DATA EXCERPTS:
· · · · ·

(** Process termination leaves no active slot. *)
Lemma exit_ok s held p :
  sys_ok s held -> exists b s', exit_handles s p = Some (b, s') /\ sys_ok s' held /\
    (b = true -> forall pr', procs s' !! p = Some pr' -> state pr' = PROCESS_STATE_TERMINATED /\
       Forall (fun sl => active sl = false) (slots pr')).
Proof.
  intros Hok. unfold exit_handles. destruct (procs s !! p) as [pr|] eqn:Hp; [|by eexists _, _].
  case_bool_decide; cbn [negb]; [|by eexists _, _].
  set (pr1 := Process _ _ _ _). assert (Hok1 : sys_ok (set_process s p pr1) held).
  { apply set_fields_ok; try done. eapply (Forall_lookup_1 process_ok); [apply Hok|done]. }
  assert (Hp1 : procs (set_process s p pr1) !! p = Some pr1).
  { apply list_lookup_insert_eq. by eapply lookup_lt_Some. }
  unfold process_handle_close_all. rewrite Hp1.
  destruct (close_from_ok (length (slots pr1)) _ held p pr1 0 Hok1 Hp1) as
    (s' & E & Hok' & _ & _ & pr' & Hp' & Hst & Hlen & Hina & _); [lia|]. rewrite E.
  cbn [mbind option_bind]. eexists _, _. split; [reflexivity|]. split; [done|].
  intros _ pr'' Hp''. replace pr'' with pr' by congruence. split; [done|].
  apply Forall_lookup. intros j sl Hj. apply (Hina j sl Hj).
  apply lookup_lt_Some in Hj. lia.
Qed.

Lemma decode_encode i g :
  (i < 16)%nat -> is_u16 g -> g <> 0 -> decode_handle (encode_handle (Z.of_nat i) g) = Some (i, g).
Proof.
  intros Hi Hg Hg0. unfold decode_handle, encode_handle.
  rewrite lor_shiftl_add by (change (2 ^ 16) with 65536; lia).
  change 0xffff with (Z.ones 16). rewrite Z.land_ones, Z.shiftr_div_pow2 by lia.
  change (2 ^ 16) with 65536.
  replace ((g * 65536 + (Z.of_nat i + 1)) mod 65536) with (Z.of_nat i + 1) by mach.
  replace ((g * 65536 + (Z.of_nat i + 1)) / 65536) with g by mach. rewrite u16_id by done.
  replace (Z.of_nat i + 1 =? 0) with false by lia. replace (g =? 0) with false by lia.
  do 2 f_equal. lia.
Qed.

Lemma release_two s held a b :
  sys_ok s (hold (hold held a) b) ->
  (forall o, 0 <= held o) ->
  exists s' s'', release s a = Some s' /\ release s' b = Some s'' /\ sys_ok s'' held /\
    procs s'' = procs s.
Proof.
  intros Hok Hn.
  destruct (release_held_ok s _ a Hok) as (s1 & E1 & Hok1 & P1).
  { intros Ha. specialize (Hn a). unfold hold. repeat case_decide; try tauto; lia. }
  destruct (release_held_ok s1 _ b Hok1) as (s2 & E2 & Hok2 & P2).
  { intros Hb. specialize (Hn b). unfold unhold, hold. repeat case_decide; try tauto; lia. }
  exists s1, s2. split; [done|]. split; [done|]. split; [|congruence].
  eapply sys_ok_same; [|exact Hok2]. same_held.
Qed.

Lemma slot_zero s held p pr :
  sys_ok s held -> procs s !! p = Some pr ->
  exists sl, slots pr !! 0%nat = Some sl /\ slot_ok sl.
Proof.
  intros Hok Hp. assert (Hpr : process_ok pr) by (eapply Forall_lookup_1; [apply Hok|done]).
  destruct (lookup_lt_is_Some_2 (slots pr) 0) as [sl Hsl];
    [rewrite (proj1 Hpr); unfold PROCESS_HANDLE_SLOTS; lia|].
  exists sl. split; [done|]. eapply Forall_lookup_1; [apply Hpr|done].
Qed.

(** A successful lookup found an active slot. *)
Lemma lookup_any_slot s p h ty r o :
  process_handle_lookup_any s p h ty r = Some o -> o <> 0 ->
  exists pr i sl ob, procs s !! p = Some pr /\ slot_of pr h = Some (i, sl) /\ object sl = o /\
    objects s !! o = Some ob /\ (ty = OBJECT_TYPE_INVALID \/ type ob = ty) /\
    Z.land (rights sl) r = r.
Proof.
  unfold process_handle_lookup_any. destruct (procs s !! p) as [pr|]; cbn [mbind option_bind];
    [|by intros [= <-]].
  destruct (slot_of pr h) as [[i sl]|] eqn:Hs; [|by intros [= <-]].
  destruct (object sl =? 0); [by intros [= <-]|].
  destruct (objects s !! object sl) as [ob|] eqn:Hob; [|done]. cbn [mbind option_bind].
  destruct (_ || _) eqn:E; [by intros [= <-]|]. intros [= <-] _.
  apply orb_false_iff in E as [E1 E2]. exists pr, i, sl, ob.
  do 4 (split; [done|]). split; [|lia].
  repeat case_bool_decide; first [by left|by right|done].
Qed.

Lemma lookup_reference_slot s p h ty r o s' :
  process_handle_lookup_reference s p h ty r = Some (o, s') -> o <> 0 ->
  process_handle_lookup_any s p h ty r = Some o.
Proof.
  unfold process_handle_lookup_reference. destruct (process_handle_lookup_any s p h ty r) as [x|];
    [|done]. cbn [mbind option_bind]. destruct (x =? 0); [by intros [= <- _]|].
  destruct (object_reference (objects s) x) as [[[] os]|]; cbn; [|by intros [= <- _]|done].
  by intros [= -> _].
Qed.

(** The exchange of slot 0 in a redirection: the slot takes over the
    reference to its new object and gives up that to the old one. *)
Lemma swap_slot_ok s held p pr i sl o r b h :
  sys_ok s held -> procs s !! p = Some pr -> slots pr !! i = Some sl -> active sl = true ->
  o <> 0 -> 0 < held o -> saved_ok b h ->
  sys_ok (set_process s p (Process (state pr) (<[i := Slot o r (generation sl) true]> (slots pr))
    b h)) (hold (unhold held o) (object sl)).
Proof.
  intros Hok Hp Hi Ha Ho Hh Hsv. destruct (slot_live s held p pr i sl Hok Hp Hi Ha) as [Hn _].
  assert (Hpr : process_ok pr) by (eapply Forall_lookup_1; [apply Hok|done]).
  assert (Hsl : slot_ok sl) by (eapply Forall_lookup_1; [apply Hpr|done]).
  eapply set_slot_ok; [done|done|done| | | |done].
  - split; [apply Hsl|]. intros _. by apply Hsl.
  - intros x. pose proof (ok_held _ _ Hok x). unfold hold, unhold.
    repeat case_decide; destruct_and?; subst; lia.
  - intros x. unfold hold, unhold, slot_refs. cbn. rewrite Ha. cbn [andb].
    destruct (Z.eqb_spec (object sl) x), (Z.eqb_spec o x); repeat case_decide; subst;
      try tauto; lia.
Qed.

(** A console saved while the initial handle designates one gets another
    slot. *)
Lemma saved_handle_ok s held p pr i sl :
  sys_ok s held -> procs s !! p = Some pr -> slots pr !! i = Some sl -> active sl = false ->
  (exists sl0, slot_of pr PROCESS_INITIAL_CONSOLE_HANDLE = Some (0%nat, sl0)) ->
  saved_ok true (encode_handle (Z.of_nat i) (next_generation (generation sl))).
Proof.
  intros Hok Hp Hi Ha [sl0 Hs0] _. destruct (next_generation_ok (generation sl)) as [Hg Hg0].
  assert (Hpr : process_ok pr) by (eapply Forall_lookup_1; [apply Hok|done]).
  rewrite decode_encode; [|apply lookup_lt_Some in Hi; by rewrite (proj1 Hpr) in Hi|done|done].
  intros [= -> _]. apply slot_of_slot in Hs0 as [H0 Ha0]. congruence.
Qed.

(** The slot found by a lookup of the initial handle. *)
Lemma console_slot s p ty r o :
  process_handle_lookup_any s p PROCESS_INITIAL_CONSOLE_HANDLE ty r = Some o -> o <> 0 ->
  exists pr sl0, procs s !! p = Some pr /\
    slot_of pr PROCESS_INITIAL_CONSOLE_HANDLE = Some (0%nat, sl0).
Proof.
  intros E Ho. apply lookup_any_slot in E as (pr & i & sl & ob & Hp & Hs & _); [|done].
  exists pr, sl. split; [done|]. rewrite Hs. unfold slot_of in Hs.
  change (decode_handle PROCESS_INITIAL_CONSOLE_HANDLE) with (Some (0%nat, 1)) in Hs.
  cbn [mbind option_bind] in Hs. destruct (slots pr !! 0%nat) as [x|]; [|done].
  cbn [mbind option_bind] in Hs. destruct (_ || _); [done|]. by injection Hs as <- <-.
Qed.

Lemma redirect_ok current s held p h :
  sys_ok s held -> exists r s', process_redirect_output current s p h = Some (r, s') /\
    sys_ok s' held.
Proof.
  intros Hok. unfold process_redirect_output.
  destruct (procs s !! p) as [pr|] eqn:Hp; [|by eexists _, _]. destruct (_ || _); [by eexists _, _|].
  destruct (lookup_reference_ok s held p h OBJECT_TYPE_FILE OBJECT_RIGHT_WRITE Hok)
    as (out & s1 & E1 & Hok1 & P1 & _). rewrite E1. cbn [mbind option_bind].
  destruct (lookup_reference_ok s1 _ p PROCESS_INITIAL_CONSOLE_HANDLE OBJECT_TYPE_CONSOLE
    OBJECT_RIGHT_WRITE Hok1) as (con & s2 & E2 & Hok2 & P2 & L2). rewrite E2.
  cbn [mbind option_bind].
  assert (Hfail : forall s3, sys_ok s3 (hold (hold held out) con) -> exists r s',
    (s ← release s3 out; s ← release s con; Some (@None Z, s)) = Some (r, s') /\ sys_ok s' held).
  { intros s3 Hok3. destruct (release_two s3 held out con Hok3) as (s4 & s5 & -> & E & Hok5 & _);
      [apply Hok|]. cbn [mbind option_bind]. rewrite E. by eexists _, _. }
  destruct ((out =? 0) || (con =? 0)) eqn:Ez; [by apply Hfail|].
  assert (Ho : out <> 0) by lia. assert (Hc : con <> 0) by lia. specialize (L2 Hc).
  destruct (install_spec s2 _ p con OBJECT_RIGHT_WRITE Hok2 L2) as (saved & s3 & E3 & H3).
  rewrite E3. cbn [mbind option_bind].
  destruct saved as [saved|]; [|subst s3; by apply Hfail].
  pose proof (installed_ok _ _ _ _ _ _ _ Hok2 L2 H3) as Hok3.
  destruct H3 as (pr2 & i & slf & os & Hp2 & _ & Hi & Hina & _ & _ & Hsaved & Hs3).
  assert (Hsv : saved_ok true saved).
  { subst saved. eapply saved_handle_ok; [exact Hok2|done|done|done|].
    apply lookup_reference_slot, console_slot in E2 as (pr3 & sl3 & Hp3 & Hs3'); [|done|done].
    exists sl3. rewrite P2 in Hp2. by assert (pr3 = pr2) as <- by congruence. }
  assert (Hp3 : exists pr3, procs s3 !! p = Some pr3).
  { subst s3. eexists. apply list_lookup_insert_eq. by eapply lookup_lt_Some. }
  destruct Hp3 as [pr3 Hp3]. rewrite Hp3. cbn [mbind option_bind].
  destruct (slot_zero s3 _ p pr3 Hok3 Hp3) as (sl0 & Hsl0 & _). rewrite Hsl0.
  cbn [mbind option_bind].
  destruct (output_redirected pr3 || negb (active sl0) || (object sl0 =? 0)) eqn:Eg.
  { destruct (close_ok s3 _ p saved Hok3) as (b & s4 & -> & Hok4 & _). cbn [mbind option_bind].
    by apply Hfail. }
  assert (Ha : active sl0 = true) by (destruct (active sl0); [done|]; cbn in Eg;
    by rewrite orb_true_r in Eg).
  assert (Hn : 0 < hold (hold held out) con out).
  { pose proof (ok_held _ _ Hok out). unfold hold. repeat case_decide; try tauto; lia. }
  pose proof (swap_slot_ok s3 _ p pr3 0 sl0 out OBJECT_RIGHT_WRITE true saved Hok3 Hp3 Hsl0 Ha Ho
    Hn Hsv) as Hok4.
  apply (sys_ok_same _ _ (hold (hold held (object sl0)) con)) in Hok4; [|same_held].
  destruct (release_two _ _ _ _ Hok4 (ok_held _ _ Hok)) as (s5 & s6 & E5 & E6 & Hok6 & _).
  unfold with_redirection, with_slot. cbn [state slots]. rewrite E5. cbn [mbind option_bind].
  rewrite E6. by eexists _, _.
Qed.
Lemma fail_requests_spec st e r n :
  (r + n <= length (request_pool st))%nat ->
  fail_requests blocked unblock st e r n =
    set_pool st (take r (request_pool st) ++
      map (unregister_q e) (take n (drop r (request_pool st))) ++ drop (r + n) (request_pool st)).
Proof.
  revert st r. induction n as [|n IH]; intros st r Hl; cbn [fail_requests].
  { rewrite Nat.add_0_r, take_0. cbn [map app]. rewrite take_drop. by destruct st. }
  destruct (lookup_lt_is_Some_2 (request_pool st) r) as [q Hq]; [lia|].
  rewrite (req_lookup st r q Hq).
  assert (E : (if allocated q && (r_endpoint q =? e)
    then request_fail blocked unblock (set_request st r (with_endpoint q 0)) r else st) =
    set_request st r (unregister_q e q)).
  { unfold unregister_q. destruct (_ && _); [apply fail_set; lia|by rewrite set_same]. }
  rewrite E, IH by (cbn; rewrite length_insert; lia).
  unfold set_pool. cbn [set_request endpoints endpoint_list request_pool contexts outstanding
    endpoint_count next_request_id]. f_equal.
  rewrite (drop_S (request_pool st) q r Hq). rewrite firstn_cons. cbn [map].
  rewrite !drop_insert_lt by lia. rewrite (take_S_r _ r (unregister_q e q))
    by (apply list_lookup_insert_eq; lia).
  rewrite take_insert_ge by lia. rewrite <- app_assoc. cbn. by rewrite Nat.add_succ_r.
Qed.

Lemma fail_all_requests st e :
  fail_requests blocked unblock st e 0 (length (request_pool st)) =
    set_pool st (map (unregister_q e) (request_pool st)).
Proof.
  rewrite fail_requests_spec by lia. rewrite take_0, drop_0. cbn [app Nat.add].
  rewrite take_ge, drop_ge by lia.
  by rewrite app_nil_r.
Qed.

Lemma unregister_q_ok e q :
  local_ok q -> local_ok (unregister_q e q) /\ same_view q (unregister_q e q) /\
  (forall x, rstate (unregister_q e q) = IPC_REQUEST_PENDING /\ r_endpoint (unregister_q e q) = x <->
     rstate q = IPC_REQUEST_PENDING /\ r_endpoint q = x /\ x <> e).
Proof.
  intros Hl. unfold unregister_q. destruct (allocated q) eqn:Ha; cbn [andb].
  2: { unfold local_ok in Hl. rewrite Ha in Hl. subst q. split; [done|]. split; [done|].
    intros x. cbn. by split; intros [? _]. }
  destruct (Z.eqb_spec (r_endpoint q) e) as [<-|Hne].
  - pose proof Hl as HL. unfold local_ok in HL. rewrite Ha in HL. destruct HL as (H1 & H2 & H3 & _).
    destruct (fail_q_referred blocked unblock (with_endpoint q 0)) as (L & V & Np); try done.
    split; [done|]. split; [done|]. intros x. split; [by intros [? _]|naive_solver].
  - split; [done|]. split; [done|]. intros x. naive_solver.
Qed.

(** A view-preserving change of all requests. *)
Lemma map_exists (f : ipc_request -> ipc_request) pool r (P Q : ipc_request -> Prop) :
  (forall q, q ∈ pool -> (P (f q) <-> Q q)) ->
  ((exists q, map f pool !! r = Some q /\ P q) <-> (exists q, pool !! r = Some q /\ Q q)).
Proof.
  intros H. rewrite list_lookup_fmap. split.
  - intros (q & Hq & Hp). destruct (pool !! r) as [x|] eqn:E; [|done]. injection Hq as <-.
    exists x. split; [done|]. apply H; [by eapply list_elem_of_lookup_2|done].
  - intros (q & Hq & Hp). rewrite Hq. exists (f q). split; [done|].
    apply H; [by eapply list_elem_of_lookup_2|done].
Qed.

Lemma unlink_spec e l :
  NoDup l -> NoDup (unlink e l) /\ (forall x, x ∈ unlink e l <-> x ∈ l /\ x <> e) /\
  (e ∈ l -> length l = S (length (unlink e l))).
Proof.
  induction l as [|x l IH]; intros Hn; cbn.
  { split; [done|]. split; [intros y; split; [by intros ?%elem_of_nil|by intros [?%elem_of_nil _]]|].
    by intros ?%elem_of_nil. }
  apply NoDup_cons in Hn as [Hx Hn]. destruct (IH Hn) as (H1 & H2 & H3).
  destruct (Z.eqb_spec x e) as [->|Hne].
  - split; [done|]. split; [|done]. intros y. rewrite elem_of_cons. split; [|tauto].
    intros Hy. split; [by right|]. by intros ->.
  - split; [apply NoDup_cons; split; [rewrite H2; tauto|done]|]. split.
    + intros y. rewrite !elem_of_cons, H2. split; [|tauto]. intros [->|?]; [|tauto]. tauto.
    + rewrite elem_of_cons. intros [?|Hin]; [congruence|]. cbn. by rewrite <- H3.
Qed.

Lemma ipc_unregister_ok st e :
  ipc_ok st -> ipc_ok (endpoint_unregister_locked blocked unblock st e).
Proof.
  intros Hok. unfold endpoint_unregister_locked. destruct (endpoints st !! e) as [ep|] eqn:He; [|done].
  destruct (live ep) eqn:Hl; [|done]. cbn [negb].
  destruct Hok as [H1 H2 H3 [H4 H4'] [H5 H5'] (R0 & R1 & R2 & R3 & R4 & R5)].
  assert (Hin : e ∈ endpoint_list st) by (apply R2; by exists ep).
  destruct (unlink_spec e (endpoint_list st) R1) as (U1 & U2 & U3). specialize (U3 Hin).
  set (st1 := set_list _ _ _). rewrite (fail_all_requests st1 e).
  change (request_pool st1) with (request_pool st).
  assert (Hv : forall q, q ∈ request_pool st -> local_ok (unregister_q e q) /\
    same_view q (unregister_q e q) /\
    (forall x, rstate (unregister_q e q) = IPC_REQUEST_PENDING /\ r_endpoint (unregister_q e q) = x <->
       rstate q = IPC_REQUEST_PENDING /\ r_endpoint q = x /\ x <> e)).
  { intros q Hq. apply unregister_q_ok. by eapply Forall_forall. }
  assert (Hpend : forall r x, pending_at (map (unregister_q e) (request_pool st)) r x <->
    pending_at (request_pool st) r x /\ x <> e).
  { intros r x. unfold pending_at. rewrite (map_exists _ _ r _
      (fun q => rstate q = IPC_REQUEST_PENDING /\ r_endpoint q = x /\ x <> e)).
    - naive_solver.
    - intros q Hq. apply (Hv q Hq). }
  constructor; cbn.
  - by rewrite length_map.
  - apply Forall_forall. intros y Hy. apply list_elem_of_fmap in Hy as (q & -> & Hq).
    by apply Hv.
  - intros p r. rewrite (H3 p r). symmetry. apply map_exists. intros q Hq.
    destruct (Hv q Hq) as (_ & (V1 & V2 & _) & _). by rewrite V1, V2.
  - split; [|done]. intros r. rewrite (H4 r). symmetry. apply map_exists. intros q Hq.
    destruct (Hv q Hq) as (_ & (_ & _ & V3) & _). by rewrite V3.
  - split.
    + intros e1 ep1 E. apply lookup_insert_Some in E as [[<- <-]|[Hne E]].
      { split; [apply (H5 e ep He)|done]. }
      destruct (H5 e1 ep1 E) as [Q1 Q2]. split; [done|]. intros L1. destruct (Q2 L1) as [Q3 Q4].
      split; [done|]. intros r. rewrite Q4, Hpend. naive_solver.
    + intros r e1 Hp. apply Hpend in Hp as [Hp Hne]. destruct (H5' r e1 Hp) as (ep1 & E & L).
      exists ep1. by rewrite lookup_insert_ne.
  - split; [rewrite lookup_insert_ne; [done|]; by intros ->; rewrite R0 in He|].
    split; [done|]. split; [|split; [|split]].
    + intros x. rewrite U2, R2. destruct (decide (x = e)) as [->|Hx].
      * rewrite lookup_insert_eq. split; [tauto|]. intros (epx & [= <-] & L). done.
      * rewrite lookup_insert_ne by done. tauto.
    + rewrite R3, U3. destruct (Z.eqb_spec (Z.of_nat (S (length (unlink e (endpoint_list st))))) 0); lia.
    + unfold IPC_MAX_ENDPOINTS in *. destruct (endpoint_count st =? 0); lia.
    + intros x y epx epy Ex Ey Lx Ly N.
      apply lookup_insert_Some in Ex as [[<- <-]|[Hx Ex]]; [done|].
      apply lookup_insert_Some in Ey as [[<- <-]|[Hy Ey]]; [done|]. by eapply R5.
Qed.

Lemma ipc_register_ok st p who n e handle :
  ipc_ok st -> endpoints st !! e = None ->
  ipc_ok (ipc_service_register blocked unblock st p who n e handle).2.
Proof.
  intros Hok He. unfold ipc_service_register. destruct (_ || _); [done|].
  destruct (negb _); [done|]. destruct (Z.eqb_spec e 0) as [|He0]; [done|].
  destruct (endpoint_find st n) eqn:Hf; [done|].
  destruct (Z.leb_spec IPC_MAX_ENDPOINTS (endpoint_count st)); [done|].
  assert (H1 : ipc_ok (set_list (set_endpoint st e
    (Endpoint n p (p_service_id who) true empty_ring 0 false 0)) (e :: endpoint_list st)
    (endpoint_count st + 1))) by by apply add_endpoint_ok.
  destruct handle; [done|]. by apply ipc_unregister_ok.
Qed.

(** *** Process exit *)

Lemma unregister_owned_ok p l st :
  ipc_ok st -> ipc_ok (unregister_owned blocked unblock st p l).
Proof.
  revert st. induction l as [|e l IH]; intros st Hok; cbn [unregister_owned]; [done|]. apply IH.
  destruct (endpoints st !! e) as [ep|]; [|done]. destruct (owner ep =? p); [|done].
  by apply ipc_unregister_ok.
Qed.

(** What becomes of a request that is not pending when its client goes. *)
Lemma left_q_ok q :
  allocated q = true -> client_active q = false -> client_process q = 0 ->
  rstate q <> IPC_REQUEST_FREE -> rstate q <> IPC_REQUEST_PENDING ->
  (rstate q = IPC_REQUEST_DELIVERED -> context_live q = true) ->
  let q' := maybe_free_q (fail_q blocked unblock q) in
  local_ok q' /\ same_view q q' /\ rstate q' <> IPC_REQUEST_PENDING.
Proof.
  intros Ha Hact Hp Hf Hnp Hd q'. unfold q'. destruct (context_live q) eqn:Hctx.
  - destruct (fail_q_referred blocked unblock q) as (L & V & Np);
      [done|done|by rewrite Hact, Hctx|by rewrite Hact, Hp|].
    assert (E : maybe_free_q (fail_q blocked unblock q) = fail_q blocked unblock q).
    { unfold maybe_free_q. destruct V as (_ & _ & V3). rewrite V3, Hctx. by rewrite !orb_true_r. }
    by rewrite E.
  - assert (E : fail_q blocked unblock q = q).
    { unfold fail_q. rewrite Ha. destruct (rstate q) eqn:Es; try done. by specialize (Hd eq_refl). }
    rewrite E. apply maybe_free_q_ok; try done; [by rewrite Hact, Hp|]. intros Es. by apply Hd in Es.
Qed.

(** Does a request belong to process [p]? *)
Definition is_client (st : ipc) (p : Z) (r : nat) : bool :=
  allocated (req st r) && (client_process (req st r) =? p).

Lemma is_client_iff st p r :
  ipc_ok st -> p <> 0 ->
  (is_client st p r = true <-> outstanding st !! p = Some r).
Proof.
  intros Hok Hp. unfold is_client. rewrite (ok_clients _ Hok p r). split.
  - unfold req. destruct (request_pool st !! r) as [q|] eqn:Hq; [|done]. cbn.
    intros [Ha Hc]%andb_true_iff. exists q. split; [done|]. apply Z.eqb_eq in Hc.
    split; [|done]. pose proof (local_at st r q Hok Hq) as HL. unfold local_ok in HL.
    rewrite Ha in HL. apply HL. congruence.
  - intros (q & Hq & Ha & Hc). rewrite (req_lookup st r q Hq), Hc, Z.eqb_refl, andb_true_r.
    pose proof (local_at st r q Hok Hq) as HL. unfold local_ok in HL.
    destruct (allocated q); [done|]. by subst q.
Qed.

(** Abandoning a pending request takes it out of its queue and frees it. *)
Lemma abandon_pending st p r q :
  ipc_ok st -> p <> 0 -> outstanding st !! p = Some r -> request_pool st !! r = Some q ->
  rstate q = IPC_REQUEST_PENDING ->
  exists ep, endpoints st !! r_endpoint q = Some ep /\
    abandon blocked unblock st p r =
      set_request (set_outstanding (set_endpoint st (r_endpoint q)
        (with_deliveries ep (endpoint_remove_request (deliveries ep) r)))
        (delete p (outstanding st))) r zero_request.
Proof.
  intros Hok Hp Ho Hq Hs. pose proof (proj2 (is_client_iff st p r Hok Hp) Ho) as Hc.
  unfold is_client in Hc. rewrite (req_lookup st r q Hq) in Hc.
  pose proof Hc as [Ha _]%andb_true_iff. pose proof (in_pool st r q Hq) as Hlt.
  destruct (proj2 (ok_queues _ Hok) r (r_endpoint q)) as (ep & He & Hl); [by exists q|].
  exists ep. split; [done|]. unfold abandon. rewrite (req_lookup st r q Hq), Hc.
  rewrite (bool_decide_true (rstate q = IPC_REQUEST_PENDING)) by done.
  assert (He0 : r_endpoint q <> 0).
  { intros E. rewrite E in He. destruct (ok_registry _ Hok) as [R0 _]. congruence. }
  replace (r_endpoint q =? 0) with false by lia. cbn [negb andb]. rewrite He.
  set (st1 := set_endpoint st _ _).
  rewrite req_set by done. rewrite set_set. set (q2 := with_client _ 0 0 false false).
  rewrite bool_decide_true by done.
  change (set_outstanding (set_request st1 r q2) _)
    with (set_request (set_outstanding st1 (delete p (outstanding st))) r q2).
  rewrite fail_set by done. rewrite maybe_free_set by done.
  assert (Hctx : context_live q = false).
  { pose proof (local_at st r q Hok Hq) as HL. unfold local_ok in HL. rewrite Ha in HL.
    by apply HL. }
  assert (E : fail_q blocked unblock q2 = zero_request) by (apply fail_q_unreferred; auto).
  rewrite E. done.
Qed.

· · · · ·

EXERCISE DETAILS:
Scan the entries above. Copy each line that has the string "mach".

TASK OUTPUT:
  replace ((g * 65536 + (Z.of_nat i + 1)) mod 65536) with (Z.of_nat i + 1) by mach.
  replace ((g * 65536 + (Z.of_nat i + 1)) / 65536) with g by mach. rewrite u16_id by done.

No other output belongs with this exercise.